I think it's an appropriate consideration as the experienced players do tend to be Battle Boards' main playerbase and new players generally seemed to pick things up by reading someone else's board, planning out a specific concept, and just rolling with it as mentioned above. I appreciate that you're trying to give me perspective of someone who's looking at the rules with less context and why it's something that might justify a rules rework.

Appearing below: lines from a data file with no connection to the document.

Lemma result_consistent_reachable (p c : JsString) (es : list Event)
    (m : Modal) :
  run_events (mount p c) es = Some m -> result_consistent m.
Proof.
  apply (@run_events_preserves result_consistent result_consistent_step).
  unfold result_consistent. simpl. discriminate.
Qed.

(** X6. Whenever the "View Results" button is on offer, the component holds
    the response the state was filled from, and a click hands exactly that
    response to [onComplete]: its run id, specification and iteration count
    are the ones on display. *)
Theorem view_results_hands_shown_run (p c : JsString) (es : list Event)
    (m : Modal) :
  run_events (mount p c) es = Some m ->
  showViewResults m = true ->
  exists r,
    apiResponse m = Some r /\
    step m EvViewResults =
      Some (emit m (OnComplete {| cd_runId := runId (state m);
                                  cd_pipelineId := pipeline_id r;
                                  cd_response := r |})) /\
    currentSpec (state m) = pipeline_spec (report r) /\
    currentIteration (state m) = fix_iterations (report r).
Proof.
  intros Hrun Hshow.
  pose proof (result_consistent_reachable p c es Hrun) as Hcons.
  unfold showViewResults in Hshow.
  apply andb_true_iff in Hshow. destruct Hshow as [Hshow _].
  apply andb_true_iff in Hshow. destruct Hshow as [_ Hstatus].
  assert (Hfs : finalStatus (state m) = Some status_success).
  { destruct (finalStatus (state m)) as [[|]|]; simpl in Hstatus;
      [reflexivity | discriminate | discriminate]. }
  destruct (Hcons Hfs) as [r [Hr [Hid [Hspec Hiter]]]].
  exists r. split; [exact Hr |].
  split; [| split; assumption].
  simpl. unfold handleViewResults. rewrite Hr, Hid. reflexivity.
Qed.

Lemma view_results_hands_shown_run_witness :
  exists r,
    apiResponse Samples.modal_settled = Some r /\
    step Samples.modal_settled EvViewResults =
      Some (emit Samples.modal_settled
              (OnComplete {| cd_runId := runId (state Samples.modal_settled);
                             cd_pipelineId := pipeline_id r;
                             cd_response := r |})) /\
    currentSpec (state Samples.modal_settled) = pipeline_spec (report r) /\
    currentIteration (state Samples.modal_settled)
    = fix_iterations (report r).
Proof.
  apply (@view_results_hands_shown_run (lit "dedupe by email")
           (lit "ZW1haWwK")
           [EvOpen; EvSettle 0 (Normal Samples.response_clean) Samples.now1]
           Samples.modal_settled).
  - vm_compute. reflexivity.
  - vm_compute. reflexivity.
Defined.

(** *** What the dialog offers *)

Lemma session_result_consistent (m : Modal) :
  session m -> result_consistent m.
Proof.
  induction 1 as [m0 m1 Hfresh Hopen | m e m' _ IH _ Hstep].
  - apply (@result_consistent_step m0 m1 EvOpen); [| exact Hopen].
    destruct Hfresh as [_ [_ [_ [_ [_ Hfs]]]]].
    unfold result_consistent. rewrite Hfs. discriminate.
  - exact (@result_consistent_step m m' e IH Hstep).
Qed.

However, I admit this is something I'd really like to understand - you seem to be seeking some sort of concrete 'set in stone' motivation for players to card design, roleplay, or perform the actions they do, when the game's general draw has often been about making those goals and reasons yourself. It interests me because it seems like the one constant I have across the 6-7 years of Battle Boards' existence is that when new players usually ask for help it's usually still related to some sort of character-specific plan (flavorful or mechanical) they intended to demonstrate with their character that seems to sort of streamline the process of taking the rules in and and just diving in to play a bit in the continuing roleplay-design-sandbox or sorts. Things like alliance systems, raid storylines, various one-off story-mechanic-blended gimmicks by players, and the like have (metaphorically) risen and fallen over the Boards' lifespan in various efforts to make this experience be deeper or have some curveballs, but the Boards themselves continue to be the same base sandbox game system that could chug along even if only two people are playing.
Your concerns on the other hand come off to me as someone more interested in the game system itself and their general lack of holding up in terms of explanation if they're read strictly as game rules. Like I was saying before it reminds me of the mindset I originally had when designing the rules, where I tried to make an effort to explain things as much as possible and ensure that everything was learned in its own time and pace, and with some hindsight the game has clearly dropped some of those restrictions in favor of being a more open-ended experience where players usually dive in with some kind of idea ready. I am interested in trying to better streamline and clarify those rules if it helps the new player experience, but at the same time I want to be certain of how much I should actually rework and how much of this is the game's intended design coming off as unintuitive.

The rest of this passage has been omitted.